Santo Stefano di Sessanio
Vivere la vita di un borgo e sentirsi come un suo abitante: è questa la filosofia alla base del modello turistico dell’Albergo Diffuso. Un modello di sviluppo del territorio che inserisce le strutture ricettive all’interno di un centro abitato. Un’ospitalità nuova, diventata relativamente nota in Italia negli ultimi anni, e che ha salvato da morte certa decine di piccoli paesini ormai disabitati.
L’Albergo Diffuso funziona in buona sostanza così: gli alloggi sono sparsi in diverse strutture dislocate su tutto il centro cittadino. I servizi offerti sono gli stessi degli alberghi, ma l’aria che si respira è diversa. È pulita, sa di natura, di vita a contatto diretto con chi in quel borgo ci vive da sempre. Gli edifici dell’albergo sono generalmente stabili antichi e di pregio ristrutturati e ammobiliati con tutti i comfort. L’impatto sull’ambiente è bassissimo, perché non si costruisce nulla di nuovo. Si restaura ciò che già esiste senza usare il cemento, poco eco-friendly.
Affinché si possa realizzare un turismo innovativo come questo occorre rintracciare un paese, parzialmente abbandonato e dal forte interesse storico-ambientale; individuare gli edifici capaci di accogliere diversi ospiti; e procedere a ristrutturarli nel pieno rispetto della natura e della loro identità storica. Ma c’è di più, l’impatto sulle relazioni umane. Una realtà fatta di poche persone dà la possibilità di intrecciare legami solitamente più genuini che non in una zona a turismo di massa. Ecco perché chi vive una vacanza del genere torna a casa più rilassato e con un bagaglio di esperienze maggiore. Perché ha avuto modo di parlare, capire e guardare un mondo da un’angolazione nuova.
Sul sito dell’Adi, Associazione nazionale Alberghi Diffusi (http://www.alberghidiffusi.it), c’è un elenco delle 40 strutture presenti in Italia classificate per regione. In Emilia Romagna, sull’Appennino tosco-emiliano, esiste un piccolo borgo arroccato sulle montagne. Si chiama Portico di Romagna, qui è stato creato l’Albergo Diffuso “Al Vecchio Convento”.
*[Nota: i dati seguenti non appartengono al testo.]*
(* ===== verification/ProcessManagerFacts.v ===== *)
(** * ProcessManagerFacts: what the manager of processes promises

    Module [DelayFacts]: the delays between attempts.  Module [ExpandFacts]:
    the expansion of variables.  Module [ManagerFacts]: starting, restarting
    and stopping over any system whose other threads leave the manager
    alone. *)

From S2P Require Import Prelude UniSetTypes TextMap DependencyResolver LauncherConfig ProcessManager.

Local Open Scope uniset_scope.

(** ** The delay before an attempt *)

Module DelayFacts.
Import ProcessManager.

Lemma shift_small k : 0 <= k < 31 -> shift_1 k = Some (2 ^ k).
Proof.
  intros Hk. unfold shift_1. rewrite (proj2 (Z.leb_le _ _)), (proj2 (Z.ltb_lt _ _)) by lia. cbn [andb]. f_equal.
  apply swrap_small; [lia|]. pose proof (Z.pow_pos_nonneg 2 k ltac:(lia) ltac:(lia)).
  pose proof (Z.pow_lt_mono_r 2 k 31 ltac:(lia) ltac:(lia) ltac:(lia)). unfold in_s. cbn in *. lia.
Qed.

(** (C23) The delay is the documented one, for a while: up to the 31st attempt it is
    [min(restartDelay * 2^(attempt-1), maxRestartDelay)] from the second
    attempt on, and [restartDelay] at the first, whatever the maximum is.  At
    the 32nd, where the power has become a negative [int], it is the maximum;
    from the 33rd on it is undefined. *)
Theorem delay_is_exponential_for_a_while delay cap n :
  0 < delay <= 2 ^ 32 -> 0 <= cap < 2 ^ 62 ->
  backoff delay cap 1 = Some delay /\
  (2 <= n <= 31 -> backoff delay cap n = Some (Z.min (delay * 2 ^ (n - 1)) cap)) /\
  backoff delay cap 32 = Some cap /\
  (33 <= n -> backoff delay cap n = None).
Proof.
  intros Hd Hc. split; [done|]. unfold backoff. split; [|split].
  - intros Hn. rewrite (proj2 (Z.ltb_lt _ _)) by lia. rewrite shift_small by lia.
    cbn [mbind option_bind]. cbv zeta. f_equal.
    pose proof (Z.pow_pos_nonneg 2 (n - 1) ltac:(lia) ltac:(lia)).
    pose proof (Z.pow_le_mono_r 2 (n - 1) 30 ltac:(lia) ltac:(lia)).
    assert (delay * 2 ^ (n - 1) <= 2 ^ 32 * 2 ^ 30) by (apply Z.mul_le_mono_nonneg; lia).
    assert (2 ^ 32 * 2 ^ 30 = 2 ^ 62) as E by reflexivity.
    assert (2 ^ 62 < 2 ^ 64) by reflexivity. assert (2 ^ 30 < 2 ^ 64) by reflexivity.
    rewrite (wrap_small 64 (2 ^ (n - 1))) by (split; lia).
    rewrite wrap_small by (split; nia). destruct (Z.ltb_spec cap (delay * 2 ^ (n - 1))); lia.
  - cbn [Z.ltb Z.compare]. change (1 <? 32) with true. cbn iota.
    change (shift_1 (32 - 1)) with (Some (- 2 ^ 31)). cbn [mbind option_bind]. cbv zeta. f_equal.
    change (wrap 64 (- 2 ^ 31)) with (2 ^ 64 - 2 ^ 31).
    assert (Hw : wrap 64 (delay * (2 ^ 64 - 2 ^ 31)) = 2 ^ 64 - 2 ^ 31 * delay).
    { unfold wrap. replace (delay * (2 ^ 64 - 2 ^ 31)) with (2 ^ 64 - 2 ^ 31 * delay + (delay - 1) * 2 ^ 64) by ring.
      rewrite Z_mod_plus_full. apply Z.mod_small.
      assert (2 ^ 31 * delay <= 2 ^ 31 * 2 ^ 32) by (apply Z.mul_le_mono_nonneg_l; lia).
      assert (2 ^ 31 * 2 ^ 32 = 2 ^ 63) as E by reflexivity. assert (2 ^ 63 < 2 ^ 64) by reflexivity. lia. }
    rewrite Hw.
    assert (2 ^ 31 * delay <= 2 ^ 31 * 2 ^ 32) by (apply Z.mul_le_mono_nonneg_l; lia).
    assert (2 ^ 31 * 2 ^ 32 = 2 ^ 63) as E by reflexivity.
    assert (2 ^ 64 - 2 ^ 63 = 2 ^ 63) by reflexivity. assert (2 ^ 62 < 2 ^ 63) by reflexivity.
    rewrite (proj2 (Z.ltb_lt _ _)) by lia. done.
  - intros Hn. rewrite (proj2 (Z.ltb_lt _ _)) by lia. unfold shift_1.
    rewrite (proj2 (Z.ltb_ge _ _)) by lia. by rewrite andb_false_r.
Qed.

Lemma delay_is_exponential_for_a_while_witness :
  backoff 1000 30000 5 = Some 16000 /\ backoff 1000 30000 32 = Some 30000 /\ backoff 1000 30000 33 = None.
Proof.
  destruct (delay_is_exponential_for_a_while 1000 30000 5 ltac:(lia) ltac:(lia)) as (_ & H & H32 & _).
  split; [rewrite H by lia; reflexivity|]. split; [exact H32|].
  apply (delay_is_exponential_for_a_while 1000 30000 33); lia.
Defined.

End DelayFacts.

(** ** Variables *)

Module ExpandFacts.
Import UniSetTypes TypesFacts ProcessInfo ProcessManager.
In provincia di Rieti, nella patria degli spaghetti all’amatriciana, abbiamo l’Albergo Diffuso Villa Retrosi. Un gruppo di amici ha recuperato e ristrutturato le proprie abitazioni destinandole all’attività turistica. Assicurano che ogni intervento è stato fatto nel pieno rispetto dell’architettura paesaggistica. E in coerenza con la promozione di uno turismo ecosostenibile, dal 2007, a Villa Retrosi viene prodotta energia elettrica grazie a piccoli e potenti pannelli fotovoltaici.
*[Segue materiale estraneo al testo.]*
(** C5, as the code has it.  A fetch whose destination exists makes no
    request, returns as after a transfer and leaves the world as it
    is.  A later run of [download] on the same post, with the output
    file of the first run still in place, may find other collaborators
    ([env2]); file names are built as before.  If the output file came
    from the primary stage, the lookup of [gfycat] and [redgifs], made
    again, answers as before and the validator reads that file, then
    the later run succeeds again and changes nothing but the trace,
    which gains that lookup and no request; a later [download_post]
    that the quota lets through reports [True] again.  If the output
    file came from the fallback and the validator reads every path,
    then the fallback of a later run does nothing and finds the file
    valid, and the later run succeeds again with the file in place,
    and reports [True] again; the handler of the domain is run afresh
    before that, and may make a request. *)
Theorem C5_existing_file_is_not_fetched_again env env2 cls post_details :
  let self := helper_of cls post_details in
  (forall url path w,
     is_Some (fs w !! path) -> _core_download env url path w = (Ok tt, w)) /\
  (same_names env env2 -> same_lookup env env2 self ->
   forall w0 wa,
     primary_stage env self w0 = (Ok true, wa) ->
     download env self w0 = (Ok true, wa) /\
     exists name c,
       c <> [] /\ fs wa !! name = Some c /\
       (check_fault env2 name (Some c) = None ->
        (forall w2, fs w2 !! name = Some c ->
           download env2 self w2 = (Ok true, emits (lookups_of self) w2)) /\
        (well_formed post_details -> under_quota env cls w0 ->
         let w1 := snd (download_post env cls post_details w0) in
         under_quota env2 cls w1 ->
         let w2 := snd (download_post env2 cls post_details w1) in
         fs w1 !! name = Some c /\
         fs w2 = fs w1 /\
         gets_of (trace w2) = gets_of (trace w1) /\
         incrs_of (trace w1) = (incrs_of (trace w0) ++ [true])%list /\
         incrs_of (trace w2) = (incrs_of (trace w1) ++ [true])%list))) /\
  (same_names env env2 -> validator_ok env2 ->
   forall w0 wa wb,
     primary_stage env self w0 = (Ok false, wa) ->
     fallback_stage env self wa = (Ok true, wb) ->
     download env self w0 = (Ok true, wb) /\
     exists name c,
       c <> [] /\ fs wb !! name = Some c /\ preview_name env self = Ok name /\
       (forall w2, fs w2 !! name = Some c ->
          fallback_stage env2 self w2 = (Ok true, w2) /\
          exists w2',
            download env2 self w2 = (Ok true, w2') /\ fs w2' !! name = Some c) /\
       (well_formed post_details -> under_quota env cls w0 ->
        let w1 := snd (download_post env cls post_details w0) in
        under_quota env2 cls w1 ->
        let w2 := snd (download_post env2 cls post_details w1) in
        fs w1 !! name = Some c /\
        fs w2 !! name = Some c /\
        incrs_of (trace w1) = (incrs_of (trace w0) ++ [true])%list /\
        incrs_of (trace w2) = (incrs_of (trace w1) ++ [true])%list)).
Proof.
  cbv zeta. set (self := helper_of cls post_details).
  split; [apply core_download_exists |]. split.
  - intros Hnames Hl w0 wa Ep.
    pose proof (download_primary_ok env self w0 wa Ep) as E0.
    split; [exact E0 |].
    destruct (primary_stage_again env env2 Hnames self w0 wa Hl Ep)
      as (name & c & Hc & Hf & Hag).
    exists name, c. split; [exact Hc |]. split; [exact Hf |].
    intros Hcf.
    assert (Hdl : forall w2, fs w2 !! name = Some c ->
      download env2 self w2 = (Ok true, emits (lookups_of self) w2)).
    { intros w2 Hf2. apply download_primary_ok. now apply Hag. }
    split; [exact Hdl |].
    intros Hwf Hq0 Hq1.
    destruct (download_post_reports_trace env cls post_details w0 true wa Hq0 Hwf E0)
      as (_ & Hfs1 & _ & Hi1).
    set (w1 := snd (download_post env cls post_details w0)) in *.
    assert (Hf1 : fs w1 !! name = Some c) by now rewrite Hfs1.
    destruct (download_post_reports_trace env2 cls post_details w1 true _ Hq1 Hwf
                (Hdl w1 Hf1)) as (_ & Hfs2 & Hg2 & Hi2).
    split; [exact Hf1 |]. split; [exact Hfs2 |]. split; [| now split].
    rewrite Hg2. unfold emits. cbn [trace]. rewrite gets_of_app.
    assert (Hno : gets_of (lookups_of self) = []).
    { unfold lookups_of. destruct (_domain self); try reflexivity.
      repeat match goal with
             | |- context [if ?c then _ else _] => destruct c
             end; reflexivity. }
    now rewrite Hno, app_nil_r.
  - intros Hnames Hv w0 wa wb Ep Ef.
    assert (E0 : download env self w0 = (Ok true, wb)).
    { rewrite (download_fallback env self w0 wa Ep). now rewrite Ef. }
    split; [exact E0 |].
    destruct (fallback_stage_again env env2 Hnames self wa wb Ef)
      as (name & c & Hc & Hf & Hn & Hag).
    specialize (Hag (Hv _ _)).
    exists name, c. split; [exact Hc |]. split; [exact Hf |]. split; [exact Hn |].
    assert (Hdl : forall w2, fs w2 !! name = Some c ->
      exists w2', download env2 self w2 = (Ok true, w2') /\ fs w2' !! name = Some c)
      by (intros w2; now apply (download_again_after_fallback env env2 self name c
                                  w0 false wa w2)).
    split; [intros w2 Hf2; split; [now apply Hag | now apply Hdl] |].
    intros Hwf Hq0 Hq1.
    destruct (download_post_reports_trace env cls post_details w0 true wb Hq0 Hwf E0)
      as (_ & Hfs1 & _ & Hi1).
    set (w1 := snd (download_post env cls post_details w0)) in *.
    assert (Hf1 : fs w1 !! name = Some c) by now rewrite Hfs1.
    destruct (Hdl w1 Hf1) as (w1' & E1 & Hf1').
    destruct (download_post_reports_trace env2 cls post_details w1 true w1' Hq1 Hwf E1)
      as (_ & Hfs2 & _ & Hi2).
    split; [exact Hf1 |]. split; [now rewrite Hfs2 |]. now split.
Qed.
Per non parlare della bellissima storia di Santo Stefano di Sessanio (nella foto in alto), un borgo di poche anime sul Gran Sasso che stava morendo prima di essere recuperato da Daniele Kihlgren, una storia emblematica che ci racconta Il Fatto Quotidiano e che rappresenta un interessante esempio di questa tipologia di struttura alberghiera. Ora il suo albergo diffuso Sextantio (http://www.sextantio.it) è un mirabile esempio di un borgo fortificato medievale recuperato alla vita.
Questi sono solo alcuni esempi, ma tante strutture si trovano nella guida curata dal Touring Club, in distribuzione dal prossimo aprile.
Perché gli alberghi diffusi in Italia sono ben più di quaranta e hanno tutti una storia da raccontare. Come per esempio lo Chalet del Capriolo a Cervara di Roma, un paesino sui Monti Simbruini che un turismo sostenibile di qualità sta contribuendo a recuperare.
Insomma, un mondo da scoprire e da esplorare, nonché un modo di conoscere angoli del nostro Paese semi dimenticati ed indubbiamente genuini.
Chi sceglie per le proprie vacanze un Albergo Diffuso sceglie anche gli abitanti del borgo che lo ospiterà. Perché fanno parte di quel patrimonio fatto di sapere e cultura che soltanto un turismo meno invasivo è capace di generare. Sono sempre di più i giovani che fiutano l’opportunità di lavoro e scappano da città super affollate e caotiche. Eppure ancora oggi non tutte le Regioni italiane hanno incentivato un’iniziativa del genere. Che cosa si aspetta?